• Featured - Spain

    Notes from the end of the liberal order: Spain

    I don’t know if anyone noticed, but I haven’t written much here. I spent the past couple of weeks visiting family in Spain, reading Brothers Karamazov1 on the beach and trying to forget about the state of the world. I was staying on a smaller location, about 20 minutes by train from downtown Barcelona, in a coastal region called El Maresme.

    And yet, how can you completely escape from the world? Even if you escape from it, it follows you. The local newspaper that I picked up at the nearby cafe, La Vanguardia, informed me that the Spanish birthrate has collapsed and that it is not going to come up again any time soon. Spanish people are just not having children or even marrying and, according to a recent study, in a decade or so a third of the households in Spain will be single-person.

    Meanwhile, migrants keep coming and while right now 21% of the residents of Catalonia are foreign-born — and that’s not counting those of migrant background but already born in Spain. This is likely to grow. More migrants will be coming, mostly from Morocco and Subsaharan Africa, but there are many coming from Latin America too. In fact, I was surprised at how many Latin Americans are there in Barcelona compared to 20 or even just 10 years ago.

    And yet, in a building just across from one of Gaudi’s masterpieces, I watched a conference by a famous Spanish journalist. At one point he said that “in the next decades, migrants from Africa and North Africa will comprise most of our population”, or something to that effect, but in a matter-of-factly tone. No one blinked. Everyone seemed to accept it as a given.

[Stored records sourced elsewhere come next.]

Lemma write_frames_prefix k chs (P R : list Z) i :
  (2 * List.length chs * k <= List.length R)%nat ->
  write_frames (P ++ R) (List.length P) i k chs =
  Some (P ++ frames_bytes i k chs ++ drop (2 * List.length chs * k) R,
        (List.length P + 2 * List.length chs * k)%nat).
Proof.
  revert P R i; induction k as [|k IH]; intros P R i Hlen.
  - simpl. rewrite !Nat.mul_0_r, Nat.add_0_r. done.
  - simpl write_frames. rewrite write_channels_prefix by lia.
    pose proof (length_frame_bytes i chs) as Hf.
    remember (2 * List.length chs)%nat as m eqn:Hm.
    cbn -[write_frames frame_bytes]. rewrite app_assoc.
    replace (List.length P + m)%nat with (List.length (P ++ frame_bytes i chs))
      by (rewrite length_app; lia).
    rewrite IH by (rewrite length_drop; lia). subst m.
    rewrite length_app, Hf, drop_drop, <- !app_assoc.
    unfold frames_bytes. cbn [seq map concat].
    replace (2 * List.length chs * S k)%nat
      with (2 * List.length chs + 2 * List.length chs * k)%nat by lia.
    by rewrite Nat.add_assoc.
Qed.

Lemma length_wav_header n c r : List.length (wav_header n c r) = 44%nat.
Proof. reflexivity. Qed.

Lemma audioBufferToWav_closed (buffer : AudioBuffer) :
  audioBufferToWav buffer =
  Some (wav_header (length_ buffer) (numberOfChannels buffer) (sampleRate buffer)
        ++ frames_bytes 0 (length_ buffer) (channelData buffer)).
Proof.
  rewrite audioBufferToWav_header.
  rewrite <- (length_wav_header (length_ buffer) (numberOfChannels buffer) (sampleRate buffer)).
  rewrite write_frames_prefix; unfold numberOfChannels; rewrite ?repeat_length; [|nia].
  cbn [mbind option_bind]. f_equal. f_equal.
  rewrite drop_ge; [apply app_nil_r|]. rewrite repeat_length. nia.
Qed.

(** Reading back a little-endian store. *)
Lemma le_value_le_bytes k v :
  le_value (le_bytes k v) = (v mod 2 ^ (8 * Z.of_nat k))%Z.
Proof.
  revert v; induction k as [|k IH]; intros v.
  - simpl. by rewrite Z.mod_1_r.
  - cbn [le_bytes le_value fold_right]. fold (le_value (le_bytes k (Z.shiftr v 8))).
    rewrite IH, Z.shiftr_div_pow2 by lia.
    change 255%Z with (Z.ones 8). rewrite Z.land_ones by lia.
    replace (8 * Z.of_nat (S k))%Z with (8 + 8 * Z.of_nat k)%Z by lia.
    rewrite Z.pow_add_r by lia. change (2 ^ 8)%Z with 256%Z.
    rewrite Z.rem_mul_r; [lia|lia|].
    apply Z.pow_pos_nonneg; lia.
Qed.

Lemma u_at_le_bytes bs off k v :
  take k (drop off bs) = le_bytes k v -> u_at bs off k = (v mod 2 ^ (8 * Z.of_nat k))%Z.
Proof. intros H. unfold u_at. by rewrite H, le_value_le_bytes. Qed.

(** A block of a concatenation of blocks of one length [m]. *)
Lemma take_drop_concat_block (L : list (list Z)) m j x :
  (forall y, y ∈ L -> List.length y = m) -> L !! j = Some x ->
  take m (drop (j * m) (concat L)) = x.
Proof.
  revert j; induction L as [|y L IH]; intros j Hm Hj; [done|].
  assert (Hy : List.length y = m) by (apply Hm, elem_of_cons; by left).
  cbn [concat]. destruct j as [|j]; simpl in Hj.
  - injection Hj as <-. rewrite drop_0, <- Hy. apply take_app_length.
  - replace (S j * m)%nat with (List.length y + j * m)%nat by (simpl; lia).
    rewrite drop_app_add. apply IH; [|done].
    intros z Hz. apply Hm, elem_of_cons. by right.
Qed.

(** Reading inside a block: [k] bytes at [a] lie within the first [m]. *)
Lemma take_drop_within (X : list Z) a k m :
  (a + k <= m)%nat -> take k (drop a X) = take k (drop a (take m X)).
Proof.
  intros H. rewrite !take_drop_commute, take_take.
  by replace (Nat.min (a + k) m) with (a + k)%nat by lia.
Qed.

Lemma frame_sample_bytes i chs ch d :
  chs !! ch = Some d ->
  take 2 (drop (2 * ch) (frame_bytes i chs))
  = le_bytes 2 (Qtrunc (sample_value (nth i d 0%Q))).
Proof.
  intros Hd. unfold frame_bytes. rewrite Nat.mul_comm.
  apply take_drop_concat_block.
  - intros y Hy. apply list_elem_of_In, in_map_iff in Hy as [e [<- _]].
    apply length_le_bytes.
  - by rewrite list_lookup_fmap, Hd.
Qed.

Lemma frames_frame_bytes n chs i :
  (i < n)%nat ->
  take (2 * List.length chs) (drop (i * (2 * List.length chs)) (frames_bytes 0 n chs))
  = frame_bytes i chs.
Proof.
  intros Hi. unfold frames_bytes. apply take_drop_concat_block.
  - intros y Hy. apply list_elem_of_In, in_map_iff in Hy as [j [<- _]].
    apply length_frame_bytes.
  - rewrite list_lookup_fmap, lookup_seq_lt by done. reflexivity.
Qed.

(** The sample conversion. *)
Lemma Qle_bool_false a b : Qle_bool a b = false -> (b < a)%Q.
Proof.
  intros H. apply Qnot_le_lt. intros Hle. apply Qle_bool_iff in Hle. congruence.
Qed.

Lemma Qle_bool_compat a b a' b' :
  (a == a')%Q -> (b == b')%Q -> Qle_bool a b = Qle_bool a' b'.
Proof.
  intros Ha Hb.
  destruct (Qle_bool a b) eqn:E; destruct (Qle_bool a' b') eqn:E'; try done.
  - apply Qle_bool_iff in E. apply Qle_bool_false in E'. lra.
  - apply Qle_bool_false in E. apply Qle_bool_iff in E'. lra.
Qed.

Lemma Qtrunc_compat p q : (p == q)%Q -> Qtrunc p = Qtrunc q.
Proof.
  intros H. unfold Qtrunc.
  rewrite (Qle_bool_compat 0 p 0 q) by (done || reflexivity).
  destruct (Qle_bool 0 q); [apply Qfloor_comp|apply Qceiling_comp]; done.
Qed.

Lemma clamp_spec_eq x : (Qmax (-1) (Qmin 1 x) == clamp_spec x)%Q.
Proof.
  unfold clamp_spec, Qltb.
  destruct (Q.max_spec (-1) (Qmin 1 x)) as [[H2 HM]|[H2 HM]]; rewrite HM;
  destruct (Q.min_spec 1 x) as [[H1 Hm]|[H1 Hm]];
  destruct (Qle_bool (-1) x) eqn:E1; cbn [negb];
  try (apply Qle_bool_iff in E1); try (apply Qle_bool_false in E1);
  try (destruct (Qle_bool x 1) eqn:E2; cbn [negb];
       try (apply Qle_bool_iff in E2); try (apply Qle_bool_false in E2));
  lra.
Qed.

Lemma clamp_spec_range x : (-1 <= clamp_spec x <= 1)%Q.
Proof.
  unfold clamp_spec, Qltb.
  destruct (Qle_bool (-1) x) eqn:E1; cbn [negb];
  [apply Qle_bool_iff in E1|apply Qle_bool_false in E1; lra].
  destruct (Qle_bool x 1) eqn:E2; cbn [negb];
  [apply Qle_bool_iff in E2|apply Qle_bool_false in E2]; lra.
Qed.

Lemma sample_value_spec x : Qtrunc (sample_value x) = pcm16_spec x.
Proof.
  unfold sample_value, pcm16_spec. cbv zeta. apply Qtrunc_compat.
  pose proof (clamp_spec_eq x) as He. unfold Qltb.
  rewrite (Qle_bool_compat 0 (Qmax (-1) (Qmin 1 x)) 0 (clamp_spec x)) by (done || reflexivity).
  destruct (Qle_bool 0 (clamp_spec x)); cbn [negb]; by rewrite He.
Qed.

Lemma Qtrunc_range v :
  (-32768 <= v <= 32767)%Q -> (-32768 <= Qtrunc v <= 32767)%Z.
Proof.
  intros [Hlo Hhi]. unfold Qtrunc. destruct (Qle_bool 0 v).
  - rewrite <- (Qfloor_Z (-32768)), <- (Qfloor_Z 32767).
    split; apply Qfloor_resp_le; done.
  - rewrite <- (Qceiling_Z (-32768)), <- (Qceiling_Z 32767).
    split; apply Qceiling_resp_le; done.
Qed.

Lemma pcm16_spec_range x : (-32768 <= pcm16_spec x <= 32767)%Z.
Proof.
  unfold pcm16_spec. apply Qtrunc_range.
  pose proof (clamp_spec_range x). unfold Qltb.
  destruct (Qle_bool 0 (clamp_spec x)) eqn:E; cbn [negb];
  [apply Qle_bool_iff in E|apply Qle_bool_false in E]; lra.
Qed.

Lemma i16_at_le_bytes bs off v :
  (-32768 <= v <= 32767)%Z -> take 2 (drop off bs) = le_bytes 2 v -> i16_at bs off = v.
Proof.
  intros Hv H. unfold i16_at. rewrite (u_at_le_bytes _ _ _ v H).
  change (2 ^ (8 * Z.of_nat 2))%Z with 65536%Z.
  destruct (Z.ltb_spec v 0).
  - rewrite <- (Z.mod_unique v 65536 (-1) (v + 65536)) by lia.
    destruct (Z.ltb_spec (v + 65536) 32768); lia.
  - rewrite Z.mod_small by lia. destruct (Z.ltb_spec v 32768); lia.
Qed.

Lemma length_frames_bytes i k chs :
  List.length (frames_bytes i k chs) = (k * (2 * List.length chs))%nat.
Proof.
  revert i; induction k as [|k IH]; intros i; [done|].
  change (frames_bytes i (S k) chs) with (frame_bytes i chs ++ frames_bytes (S i) k chs).
  rewrite length_app, IH, length_frame_bytes. lia.
Qed.

Lemma wav_sample_bytes n c r chs i ch d :
  (i < n)%nat -> List.length chs = c -> chs !! ch = Some d ->
  take 2 (drop (44 + 2 * (i * c + ch)) (wav_header n c r ++ frames_bytes 0 n chs))
  = le_bytes 2 (Qtrunc (sample_value (nth i d 0%Q))).
Proof.
  intros Hi Hc Hd. assert (Hch : (ch < c)%nat) by (subst c; by eapply lookup_lt_Some).
  rewrite <- (length_wav_header n c r) at 1. rewrite drop_app_add.
  replace (2 * (i * c + ch))%nat with (i * (2 * List.length chs) + 2 * ch)%nat by (subst c; lia).
  rewrite <- drop_drop, (take_drop_within _ (2 * ch) 2 (2 * List.length chs)) by (subst c; lia).
  rewrite frames_frame_bytes by done. by apply frame_sample_bytes.
Qed.

(** C4: encoding a buffer of [n] frames, [c] channels and sample rate [r]
    yields [44 + n*c*2] bytes: the RIFF/WAVE/fmt /data tags, the
    little-endian header fields (RIFF size [36 + dataBytes], fmt size 16,
    PCM marker 1, channel count, sample rate, byte rate [r*c*2], block
    align [c*2], 16 bits per sample, [dataBytes]) each as the low bytes of
    its field width, and at [44 + 2*(i*c + ch)] the signed 16-bit sample of
    channel [ch] at frame [i], clamped to [-1, 1] and scaled by 32768 below
    zero and by 32767 otherwise.  In particular a mono 16000 Hz buffer of
    90000 data bytes yields 44 + 90000 bytes with byte 22 equal to 1. *)
Theorem wav_encoding_layout :
  (forall buf : AudioBuffer,
    let n := length_ buf in let c := numberOfChannels buf in
    let r := sampleRate buf in let D := Z.of_nat (n * c * 2) in
    exists bs, audioBufferToWav buf = Some bs /\
      List.length bs = (44 + n * c * 2)%nat /\
      take 4 bs = char_codes "RIFF" /\
      u_at bs 4 4 = ((36 + D) mod 2 ^ 32)%Z /\
      take 4 (drop 8 bs) = char_codes "WAVE" /\
      take 4 (drop 12 bs) = char_codes "fmt " /\
      u_at bs 16 4 = 16%Z /\
      u_at bs 20 2 = 1%Z /\
      u_at bs 22 2 = (Z.of_nat c mod 2 ^ 16)%Z /\
      u_at bs 24 4 = (r mod 2 ^ 32)%Z /\
      u_at bs 28 4 = ((r * Z.of_nat c * 2) mod 2 ^ 32)%Z /\
      u_at bs 32 2 = ((Z.of_nat c * 2) mod 2 ^ 16)%Z /\
      u_at bs 34 2 = 16%Z /\
      take 4 (drop 36 bs) = char_codes "data" /\
      u_at bs 40 4 = (D mod 2 ^ 32)%Z /\
      (forall i ch, (i < n)%nat -> (ch < c)%nat ->
         i16_at bs (44 + 2 * (i * c + ch)) = pcm16_spec (getChannelData buf ch i))) /\
  (forall buf : AudioBuffer,
    numberOfChannels buf = 1%nat -> sampleRate buf = 16000%Z ->
    (length_ buf * 2 = 90000)%nat ->
    exists bs, audioBufferToWav buf = Some bs /\
      List.length bs = (44 + 90000)%nat /\ bs !! 22%nat = Some 1%Z).
Proof.
  split.
  - intros buf n c r D. rewrite audioBufferToWav_closed.
    eexists. split; [reflexivity|].
    set (F := frames_bytes 0 (length_ buf) (channelData buf)).
    split.
    { rewrite length_app, length_wav_header. unfold F. rewrite length_frames_bytes.
      unfold n, c, numberOfChannels. lia. }
    split; [reflexivity|].
    split; [by apply u_at_le_bytes|].
    split; [reflexivity|]. split; [reflexivity|].
    split; [by rewrite (u_at_le_bytes _ _ _ 16)|].
    split; [by rewrite (u_at_le_bytes _ _ _ 1)|].
    split; [by apply u_at_le_bytes|]. split; [by apply u_at_le_bytes|].
    split; [by apply u_at_le_bytes|]. split; [by apply u_at_le_bytes|].
    split; [by rewrite (u_at_le_bytes _ _ _ 16)|].
    split; [reflexivity|]. split; [by apply u_at_le_bytes|].
    intros i ch Hi Hch.
    destruct (lookup_lt_is_Some_2 (channelData buf) ch) as [d Hd]; [done|].
    apply i16_at_le_bytes; [apply pcm16_spec_range|].
    unfold getChannelData. rewrite (nth_lookup_Some _ _ _ _ Hd), <- sample_value_spec.
    by apply wav_sample_bytes.
  - intros buf Hc Hr Hn. rewrite audioBufferToWav_closed, Hc.
    eexists. split; [reflexivity|]. split.
    + rewrite length_app, length_wav_header, length_frames_bytes.
      unfold numberOfChannels in Hc. rewrite Hc. lia.
    + reflexivity.
Qed.

End WavProofs.

(* ----------------------------------------------------------------- *)
(** ** Summary response parsing *)

Module SummaryProofs.
Import Summary.

Lemma sentiment_match_valid s w :
  sentiment_match s = Some w -> w ∈ validSentiments.
Proof.
  assert (Hu : forall s0, sentiment_match s0 =
    match find (startsWith s0) validSentiments with
    | Some w => Some w
    | None => match s0 with [] => None | _ :: s' => sentiment_match s' end
    end) by (intros []; reflexivity).
  induction s as [|c s IH]; intros H; rewrite Hu in H;
    destruct (find (startsWith _) validSentiments) as [w'|] eqn:Hf.
  all: try (injection H as <-; apply find_some in Hf as [Hin _];
            by apply list_elem_of_In).
  - done.
  - exact (IH H).
Qed.

Section TextPath.
Variable to_lower : jsstr -> jsstr.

    And yet, when I looked at the audience, it was all white Spanish people — and mostly older folks too.

    Isn’t there a contradiction here?

    People expect that Spain will have a completely different population in fifty years, and things will work exactly the same way, but the audience seemed to show otherwise. Migrants don’t tend to go to Spanish journalists’ conferences. In the future, Spain — and large parts of Europe — will resemble more and more Latin America or perhaps North Africa in its dysfunction.

    And yet… Many right-wingers talk about such things as if society was on the verge of collapse, but I think that’s just exaggeration, or perhaps wishful thinking. Most countries in Latin America or North Africa haven’t collapsed yet. European countries seem still pretty chill, regardless of the occasional random “terrorist” attack (and some of those are probably staged by CIA/Mossad).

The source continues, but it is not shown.